Botox Treatment Objectives

• Treatment Objectives Botox injections temporarily stop muscles or muscle groups from contracting to achieve desired results, such as smoothing the skin or elevating the face. An ideal outcome has a pleasing aesthetic effect, minimal to no functional impairment in the treatment area, and no other undesirable effects or complications. Patient preference and the need to preserve functionality in the treated muscles determine the degree of muscle inhibition achieved with Botox in a given treatment area. Some patients, for example, may prefer complete glabellar complex muscle inhibition with Botox treatment of frown lines, whereas others may prefer partial muscle inhibition with some ability to frown. Treatments in the upper third of the face typically require more muscle inhibition than those in the lower third. Because the treated muscles must still be able to perform essential functions like eating, drinking, and speaking, partial muscle inhibition is the desired outcome in the lower face. The following chapters’ treatment goals are based on common patient preferences and considerations of muscle functionality in the treatment areas. 

Botox Contraindications

  • Pregnancy or breast-feeding 
  • Infection is present in the treatment area (e.g., herpes simplex, pustular acne, cellulitis)
  • Bleeding abnormality (e.g., thrombocytopenia, anticoagulant) 
  • Hypertrophic or keloidal scarring 
  • Healing issues (e.g., due to immunosuppression)
  • Skin thinning (e.g., chronic oral steroid use, genetic syndromes such as Ehlers-Danlos syndrome) 
  • Dermatoses in the treatment area that are active (e.g., psoriasis, eczema) 
  • Sensitivity or allergy to Botox ingredients (including Botox serotype A, human albumin, lactose, or sodium succinate)
  • Milk allergy caused by abobotulinumtoxinA-containing products 
  • Severe motor weakness in the treatment area (e.g., as a result of polio or Bell’s palsy)
  • Amyotrophic lateral sclerosis, myasthenia gravis, Lambert-Eaton syndrome, and myopathies are examples of neuromuscular disorders. 
  • Periocular or ocular surgery within the previous 6 months 
  • Inability to actively contract muscles in the treatment area before treatment (e.g., laser-assisted in situ keratomileuses, blepharoplasty)

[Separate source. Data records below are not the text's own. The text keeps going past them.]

Lemma post_update_dump_no_stamps p :
  PostUpdate.model_dump_exclude_unset p !! "created_at" = None
  /\ PostUpdate.model_dump_exclude_unset p !! "updated_at" = None.
Proof. split; dump_lookup. Qed.

Lemma fields_set_other upd w k :
  k <> "updated_at" -> k <> "published_at" -> fields_set upd w !! k = upd !! k.
Proof.
  intros H1 H2. unfold fields_set. destruct (publish_due upd);
    by rewrite !lookup_insert_ne.
Qed.

Lemma fields_set_updated_at upd w :
  fields_set upd w !! "updated_at"
  = Some (if publish_due upd then current_instant (ticked w) else current_instant w).
Proof.
  unfold fields_set. destruct (publish_due upd); apply lookup_insert_eq.
Qed.

Lemma set_first_shape p upd l e :
  head (List.filter p l) = Some e ->
  exists l1 l2,
    l = l1 ++ e :: l2 /\ List.filter p l1 = []
    /\ set_first p upd l = (l1 ++ (upd ∪ e) :: l2, true).
Proof.
  induction l as [|x l IH]; simpl; [discriminate|].
  destruct (p x) eqn:Hx; simpl.
  - intros [= ->]. by exists [], l.
  - intros H. destruct (IH H) as (l1 & l2 & -> & Hl1 & Hr).
    exists (x :: l1), l2. simpl. rewrite Hx, Hr. auto.
Qed.

Lemma update_post_world id payload w d h existing :
  Bson.is_valid id = true -> db w = Some d -> Bson.ObjectId id = Some h ->
  PostUpdate.model_dump_exclude_unset payload <> ∅ ->
  stored "post" h w = Some existing ->
  let fields := fields_set (PostUpdate.model_dump_exclude_unset payload) w in
  let q := [Field "_id" (Eq (VObjectId h))] in
  exists l1 l2,
    collection d "post" = l1 ++ existing :: l2
    /\ List.filter (id_test (VObjectId h)) l1 = []
    /\ update_post id payload w
       = (Returned (RDoc (serialize_doc (local_utcoffset w) (Some (fields ∪ existing)))),
          logged (OpFindOne "post" q)
            (with_db (set_collection d "post" (l1 ++ (fields ∪ existing) :: l2))
               (logged (OpUpdateOne "post" q fields)
                  (after_stamps (PostUpdate.model_dump_exclude_unset payload) w)))).
Proof.
  intros Hid Hdb Hh Hne Hst. simpl.
  destruct (update_post_stored _ _ _ _ _ _ Hid Hdb Hh Hne Hst) as [_ Hout].
  rewrite (stored_id_test _ _ _ _ Hdb) in Hst.
  destruct (set_first_shape (id_test (VObjectId h))
              (fields_set (PostUpdate.model_dump_exclude_unset payload) w) _ _ Hst)
    as (l1 & l2 & Hl & Hl1 & Hr).
  exists l1, l2. split; [exact Hl|]. split; [exact Hl1|].
  rewrite (surjective_pairing (update_post id payload w)), Hout. f_equal.
  rewrite (update_post_run _ _ _ _ _ Hid Hdb Hh Hne). simpl. rewrite Hr. reflexivity.
Qed.

(** X7: a partial update of a stored post returns the
    serialization of the document the store holds afterwards.  In it every
    field the partial names has the partial's value, also [None], every
    other field but the two stamps is as it was, [_id] and [created_at]
    among them, and [updated_at] is a date for the last reading of the
    clock the handler took, to the millisecond a store keeps.  A publish
    time the partial gives is taken to lie well inside the years a
    [datetime] holds. *)
Theorem update_post_sets_what_the_partial_names id payload w d h existing :
  Bson.is_valid id = true ->
  db w = Some d ->
  Bson.ObjectId id = Some h ->
  PostUpdate.model_dump_exclude_unset payload <> ∅ ->
  stored "post" h w = Some existing ->
  (forall t, PostUpdate.published_at payload = Some (Some t) -> well_inside t) ->
  let update := PostUpdate.model_dump_exclude_unset payload in
  let w' := (update_post id payload w).2 in
  exists merged n,
    stored "post" h w' = Some merged
    /\ (update_post id payload w).1
       = Returned (RDoc (serialize_doc (local_utcoffset w) (Some merged)))
    /\ (forall k, k <> "updated_at" -> k <> "published_at" ->
          merged !! k = match update !! k with
                        | Some v => Some v
                        | None => existing !! k
                        end)
    /\ merged !! "_id" = Some (VObjectId h)
    /\ merged !! "created_at" = existing !! "created_at"
    /\ reads w' = S n /\ (reads w <= n)%nat
    /\ stamped_at (readings w n) (merged !! "updated_at").
Proof.
  intros Hid Hdb Hh Hne Hst _ update w'. subst update w'.
  destruct (update_post_stored _ _ _ _ _ _ Hid Hdb Hh Hne Hst) as [Hafter Hout].
  set (update := PostUpdate.model_dump_exclude_unset payload) in *.
  assert (forall k, k <> "updated_at" -> k <> "published_at" ->
            (fields_set update w ∪ existing) !! k
            = match update !! k with Some v => Some v | None => existing !! k end) as Hk.
  { intros k H1 H2. rewrite lookup_union, (fields_set_other _ _ _ H1 H2).
    destruct (update !! k), (existing !! k); reflexivity. }
  exists (fields_set update w ∪ existing),
         (if publish_due update then S (reads w) else reads w).
  split; [exact Hafter|]. split; [exact Hout|]. split; [exact Hk|].
  split; [|split; [|split; [|split]]].
  - rewrite Hk by done. subst update. rewrite post_update_dump_no_id.
    pose proof Hst as Hst'. rewrite (stored_id_test _ _ _ _ Hdb) in Hst'.
    apply head_filter_Some in Hst'. rewrite id_test_oid in Hst'.
    by apply bool_decide_eq_true in Hst'.
  - rewrite Hk by done. subst update.
    by rewrite (proj1 (post_update_dump_no_stamps payload)).
  - rewrite (update_post_run _ _ _ _ _ Hid Hdb Hh Hne). simpl.
    unfold after_stamps. fold update.
    destruct (set_first _ _ _) as [l [|]]; destruct (publish_due update); reflexivity.
  - destruct (publish_due update); lia.
  - rewrite (lookup_union_Some_l _ _ _ _ (fields_set_updated_at update w)).
    destruct (publish_due update); (eexists; split; [reflexivity|]);
      unfold bson_instant; simpl; lia.
Qed.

  • Drugs that block neuromuscular signaling and may enhance Botox’s effects (e.g., aminoglycosides, penicillamine, quinine, calcium channel blockers)

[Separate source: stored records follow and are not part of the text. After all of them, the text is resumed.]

(* ===== verification/Prelude.v ===== *)
(** * AtomOS: a verification library for the kernel

    AtomOS ([src/kernel], headers in [src/kernel_include]) is a C kernel built
    for i386 and x86_64.  This library models its memory management, its
    containers, strings and formatted output, its storage stack with four file
    systems, its keyboard, mouse, graphics and text terminal, and its page
    tables as executable functions, and proves what makes them correct.

    ** Parts of the program and how they meet

    The boot loader's tags ([boot/multiboot2.c]) give the memory map.  The
    physical memory manager ([memory/pmm.c]) turns it into a list of regions
    and hands out page runs.  The heap ([memory/heap.c]) cuts such runs into
    blocks; [memory/memory.c] gives it the names [malloc] and [free].  Lists
    ([list.c]) and strings ([util/string.c]) are built on it; the manager
    itself keeps its regions in such a list, so the two allocators call each
    other.  Page tables and memory types are set up by [amd64/paging.c] and
    [i386/paging.c]; on i386 the compiler calls [gcc_u64.asm] for 64-bit
    arithmetic.

    The virtual file system ([filesystem/VFS.c]) keeps file systems, mounts and
    a path cache in lists, and calls the drivers through tables of functions:
    ramfs in memory, and FAT, ISO 9660 and NTFS on volumes.  A volume
    ([storage/VolumeManager.c]) is a part of a block device
    ([storage/BlockDevice.c]) that a partition table describes.
    [stream/DiskStream.c] gives byte access to a device, [stream/FileStream.c]
    wraps handles.

    The PS/2 keyboard queues events ([buffer.c]) that the keyboard stream turns
    into characters; the mouse moves a cursor.  [graphics/gfx.c] draws into
    pixel buffers and shows the first registered one; the terminal
    ([gfxterm/gfxterm.c]) draws characters into such a buffer, [graphics/bmp.c]
    loads pictures.  Drivers, events and periodic tasks are registries of
    functions that are called back.

    ** Files

    - [Prelude]: targets, wrapped arithmetic, tactics, generic lemmas.
      [Bytes]: byte sequences, little-endian fields, parts of a buffer.
      [Bits]: masks of machine words.
    - [Lists]: [list.c] on a store of nodes (state: the node map and the
      [List] record with head, tail and count), and its abstract sequence.
      [Buffer]: [buffer.c], a queue in a chain of nodes.
    - [CString]: [util/string.c] on byte arrays.  [Convert]: [util/convert.c].
      [Printf], [PrintfSpec]: [VPrintf.c] and [formatf.c].
    - [Memory]: [memory.c] and the two [memcpy.asm] on byte maps.
    - [Heap], [HeapInv]: [heap.c].  State [Heap]: block headers by address, the
      list of regions, the bytes.  [HeapInv] has the invariant and the interface
      [PageSource] to the page allocator.
    - [Pmm], [PmmSpec], [PmmInit]: [pmm.c].  State: the list of regions, each
      with the address of its record.
    - [Multiboot2], [Multiboot2Spec]: [multiboot2.c].  State [Boot].
    - [X86], [U64]: the instructions and routines of [gcc_u64.asm].
    - [Mtrr], [MtrrSpec], [Paging], [PagingSpec]: the two [paging.c].
    - [VfsPath]: path normalisation, prefix test and mount selection of [VFS.c].
      [Vfs]: state [VFS] (the static variables of the file) and the operations
      on cache, registry, mounts, resolution, creation and removal.  [VFSWorld]
      is the state of the drivers; the tables [VFSNodeOps] are records of
      optional functions.  [VfsHandle]: handles, queries and [FileStream.c].
      [VfsCache]: the cache against a reference LRU map.  [VfsResolve]: the
      contract of drivers ([FsLaws]) and resolution.
    - [Ramfs], [RamfsTree], [RamfsSpec]: [ramfs.c], its tree, the instance of
      [FsLaws], file contents, and runs of the VFS over ramfs.
    - [BlockDevice]: [BlockDevice.c] and the contract of disk drivers
      ([DiskLaws]).  [DiskStream]: [DiskStream.c].  [DiskRead]: the monad of
      code that reads devices.  [Volume], [VolumeScan]: [VolumeManager.c].
    - [Fat], [FatSpec], [FatDir], [FatNode], [FatNodeSpec]: [fat/volume.c],
      [fat16.c], [fat32.c] and [fatfs.c].  [FsWorld]: the nodes and volumes
      that disk file systems keep on the heap.  [Iso9660], [IsoSpec]:
      [iso9660.c].  [Ntfs], [NtfsNode], [NtfsSpec], [NtfsOverlay]: [ntfs.c].
    - [KeyLayouts], [Ps2Controller], [Ps2Keyboard], [KeyboardSpec]: [ps2kbd]
      with its layouts, and [Keyboard.c].  [Ps2Mouse]: [ps2mouse.c].
    - [Gfx], [GfxSpec], [GfxScreen]: [gfx.c] and [mouse.c].  [Bmp]: [bmp.c].
      [Gfxterm], [GfxtermSpec], [GfxtermPage]: [gfxterm.c].
    - [Callbacks]: [DriverBase.c], [event.c] and [PeriodicTask.c].

    Modules named [Observed], and the examples beside them, record inputs on
    which the code does something else than it means to.

    ** Conventions

    A w-bit integer is a [Z] with its wrap-around written out ([wrap w x],
    [x +[w] y]); [Arch] selects the width of [size_t].  Bytes are [Z], strings
    are byte lists: with their terminator ([cstr]) in [CString], without it in
    the VFS files.  Out parameters are results, a null pointer is [None] or
    [NULL].  A function gives [None] where the C code has undefined behaviour:
    it dereferences an unknown address, leaves a buffer or overflows a signed
    integer.  Whether an allocation succeeds is an argument ([mal]), so the
    theorems hold for every behaviour of the allocator they do not fix.
    Hardware is a state with the operations the code uses on it: port
    instructions, model-specific registers, or sector access with the laws of
    [DiskLaws].

    ** What the theorems show

    - Lists: every operation keeps the linked representation and acts as the
      list operation on the stored sequence; the event queue is a FIFO.
      Strings: [strcmp], [strstr] and [strtok] against their mathematical
      meaning.  Memory: [memmove], [memcmp] and [memcpy] on every path, overlap
      and word size.  Formatted output: [vprintf] on the concrete syntax of a
      list of directives prints what the directives mean.
    - Heap: clients never hold overlapping blocks, allocation fails only when
      no block and no pages are left, free undoes alloc, [realloc] and aligned
      allocation keep data and heap.
    - Physical memory: allocation returns usable pages once and turns exactly
      them into reserved ones; release undoes it; what boot leaves usable.
      Boot tags are read back as they were laid out.
    - Page tables: the identity map after start-up, changes of memory types
      touch exactly their range, and the memory type registers cover exactly
      the range asked for.  The 64-bit routines compute 64-bit arithmetic.
    - VFS: normal paths, longest-prefix mount selection, the cache as an LRU
      map, and that the cache is invisible: resolution with and without it
      agree in every state clients can reach, over any driver with the laws.
    - Ramfs: it has those laws; [remove] frees exactly a subtree; [write],
      [truncate] and [read] are those of a byte sequence; chunked writes
      through a handle are one write.
    - Disks: a stream reads and writes exactly the bytes asked for at every
      alignment; access through a volume stays inside of it; the scan finds
      the partitions of a GPT.  FAT, ISO 9660 and NTFS: looking a file up and
      reading it gives its contents as they lie on the disk; files made at run
      time on NTFS are byte sequences.
    - Devices: what is typed on the keyboard is what is read; the mouse cursor
      follows the movements sent; periodic tasks run on every tick they should.
    - Graphics: every sequence of drawing calls stays inside the pixels; lines,
      circles, bitmaps and the screen show the pixels meant; pictures load with
      their colours; the terminal is a typewriter whose older lines are in the
      scrollback.

    ** Fuel

    Loops that are not structural take fuel, and the theorems prove that it is
    enough rather than assume it: the number of headers or nodes for the walks
    of heap, lists and trees (chains and trees without cycles are no longer
    than that), the length of the remaining path for paths, the number of tags
    or of bytes for records walked forward, 65 doublings for a buffer of
    [size_t] bytes.  Where the C loop ends only if a driver or the disk says so
    ([VFS_GetDirectoryContents], cluster chains) the fuel is an argument, and
    the theorems give a bound for disks that are laid out properly.

    ** Not modelled

    Log output; [strdup]'s unchecked allocation is assumed to succeed where its
    callers rely on it.  The drivers of disks (ATA, AHCI), of interrupt
    controllers and timers, PCI enumeration, ACPI and processor start-up are
    sequences of port and register accesses whose effect is that of the
    hardware behind them, and are not modelled; the disk drivers are known
    through [DiskLaws].  Font and picture data, debug output and the tests are
    left out, as is floating point ([math.c], [dtoa]). *)

From Stdlib Require Export ZArith Lia.
From stdpp Require Export base tactics gmap numbers option list.

#[global] Open Scope Z_scope.

(** ** The two targets

    The kernel is built for i386 and for x86_64 from the same C files; only the
    width of [size_t] and of a pointer differs. *)

Inductive arch := I386 | AMD64.

#[global] Instance arch_eq_dec : EqDecision arch.
Proof. solve_decision. Defined.

(** The target a component is compiled for. *)
Class Arch := the_arch : arch.

(** Width of [size_t] and [uintptr_t] in bits. *)
Definition size_bits `{A : Arch} : Z :=
  match the_arch with I386 => 32 | AMD64 => 64 end.

(** [sizeof(size_t)] in bytes. *)
Definition sizeof_size_t `{A : Arch} : Z :=
  match the_arch with I386 => 4 | AMD64 => 8 end.

Definition SIZE_MAX `{A : Arch} : Z := 2 ^ size_bits - 1.

(** The null pointer. *)
Definition NULL : Z := 0.

(** ** Machine integers

    A [w]-bit unsigned integer is a [Z] in [[0, 2^w)]; an operation that can
    wrap is written with its wrap-around. *)

Definition wrap (w x : Z) : Z := x mod 2 ^ w.

(** Reinterpretation of the low [w] bits as a signed integer. *)
Definition sign_of (w x : Z) : Z :=
  let y := wrap w x in if y <? 2 ^ (w - 1) then y else y - 2 ^ w.

Declare Scope cint_scope.
Delimit Scope cint_scope with cint.
Notation "x +[ w ] y" := (wrap w (x + y)) (at level 50, left associativity) : cint_scope.
Notation "x -[ w ] y" := (wrap w (x - y)) (at level 50, left associativity) : cint_scope.
Notation "x *[ w ] y" := (wrap w (x * y)) (at level 40, left associativity) : cint_scope.
#[global] Open Scope cint_scope.

(** ** Tactics and hint databases *)

Create HintDb atomos.
Create HintDb cint.

(** Split on the target and evaluate its widths. *)
Ltac arch_cases :=
  unfold SIZE_MAX, size_bits, sizeof_size_t in *;
  repeat match goal with
    | A : Arch |- _ => let a := fresh in rename A into a; destruct a; unfold the_arch in *
    end; simpl in *.

(** Case analysis on every boolean test of the goal. *)
Ltac split_ifs :=
  repeat match goal with
    | |- context [if ?b then _ else _] => let E := fresh "E" in destruct b eqn:E
    end.

(** Case analysis on the boolean tests of a hypothesis. *)
Ltac split_ifs_in H :=
  repeat match type of H with
    | context [if ?b then _ else _] => let E := fresh "E" in destruct b eqn:E
    end.


(** ** Lemmas on wrapped arithmetic *)

Lemma wrap_small (w x : Z) : 0 <= x < 2 ^ w -> wrap w x = x.
Proof. apply Z.mod_small. Qed.

Lemma wrap_bound (w x : Z) : 0 <= w -> 0 <= wrap w x < 2 ^ w.
Proof. intros ?. apply Z.mod_pos_bound. lia. Qed.

Lemma sign_of_range (w x : Z) : 0 < w -> - 2 ^ (w - 1) <= sign_of w x < 2 ^ (w - 1).
Proof.
  intros Hw. unfold sign_of. pose proof (wrap_bound w x ltac:(lia)) as H. assert (2 ^ w = 2 * 2 ^ (w - 1)) as E by (rewrite <- Z.pow_succ_r by lia; f_equal; lia).
  destruct (Z.ltb_spec (wrap w x) (2 ^ (w - 1))); lia.
Qed.

Lemma size_bits_nonneg `{A : Arch} : 0 <= size_bits.
Proof. arch_cases; lia. Qed.

(** Addresses and sizes below 4 GiB fit in a [size_t] of both architectures. *)
Lemma wrap_size `{A : Arch} x : 0 <= x < 2 ^ 32 -> wrap size_bits x = x.
Proof. intros Hx. unfold wrap. apply Z.mod_small. arch_cases; lia. Qed.

(** Masking with [~(alignment - 1)] rounds down to a multiple. *)
Lemma land_align_down (w k x : Z) : 0 <= x < 2 ^ w -> 0 <= k <= w ->
  Z.land x (wrap w (Z.lnot (2 ^ k - 1))) = x - x mod 2 ^ k.
Proof.
  intros Hx Hk. unfold wrap. rewrite <- Z.land_ones by lia.
  replace (2 ^ k - 1) with (Z.ones k) by (rewrite Z.ones_equiv; lia).
  rewrite (Z.land_comm (Z.lnot _)), Z.land_assoc, Z.land_ones, Z.mod_small by lia.
  fold (Z.ldiff x (Z.ones k)). rewrite <- Z.ldiff_land, Z.ldiff_ones_r by lia.
  rewrite Z.shiftl_mul_pow2, Z.shiftr_div_pow2 by lia.
  pose proof (Z.div_mod x (2 ^ k)). lia.
Qed.

Lemma testbit_wrap w x i : 0 <= w -> 0 <= i -> Z.testbit (wrap w x) i = (i <? w) && Z.testbit x i.
Proof.
  intros Hw Hi. unfold wrap. destruct (Z.ltb_spec i w); cbn [andb]; [by apply Z.mod_pow2_bits_low; lia|by apply Z.mod_pow2_bits_high; lia].
Qed.

(** The power-of-two test [(x & (x - 1)) == 0]. *)
Lemma land_pred_pow2 (k : Z) : 0 <= k -> Z.land (2 ^ k) (2 ^ k - 1) = 0.
Proof.
  intros Hk. replace (2 ^ k - 1) with (Z.ones k) by (rewrite Z.ones_equiv; lia).
  rewrite Z.land_ones by lia. apply Z.mod_same. lia.
Qed.

#[export] Hint Resolve size_bits_nonneg wrap_bound : cint.

(** ** Stateful code

    Computations that change a state; [None] is undefined behaviour. *)
Definition st (S X : Type) : Type := S -> option (S * X).

Section State.
Context {S : Type}.

#[global] Instance st_ret : MRet (st S) := fun X x s => Some (s, x).
#[global] Instance st_bind : MBind (st S) := fun X Y k m s => match m s with None => None | Some (s', x) => k x s' end.

(** A step that may be undefined. *)
Definition lift {X} (o : option X) : st S X := fun s => x ← o; Some (s, x).
End State.

Lemma bind_run {S X Y : Type} (m : st S X) (k : X -> st S Y) s s' x : m s = Some (s', x) -> (m ≫= k) s = k x s'.
Proof. intros H. unfold mbind, st_bind. by rewrite H. Qed.

(** ** Lemmas on lists and finite maps *)

(** The keys of a duplicate-free list that all live in a finite map are no
    more than the map has: the bound behind every "enough fuel" argument. *)
Lemma NoDup_dom_length {V} (m : gmap Z V) (ks : list Z) :
  NoDup ks -> (forall k, k ∈ ks -> is_Some (m !! k)) ->
  (length ks <= size m)%nat.
Proof.
  intros Hnd Hin.
  rewrite <- (size_dom (D := gset Z) m), <- (size_list_to_set (C := gset Z) ks) by done.
  apply subseteq_size. intros k Hk.
  apply elem_of_dom, Hin. by apply elem_of_list_to_set in Hk.
Qed.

  • Uncontrolled systemic condition • Occupation that necessitates a full range of facial expressions (e.g., actors, singers) • Body dysmorphic disorder or unrealistic expectations Advantages • Easy to use, with a quick treatment time
  • Safe and effective, especially in the upper third of the face • High patient satisfaction Disadvantage
  • The action lasts a short time compared to other cosmetic procedures, though effects may build up over time with recurring treatments.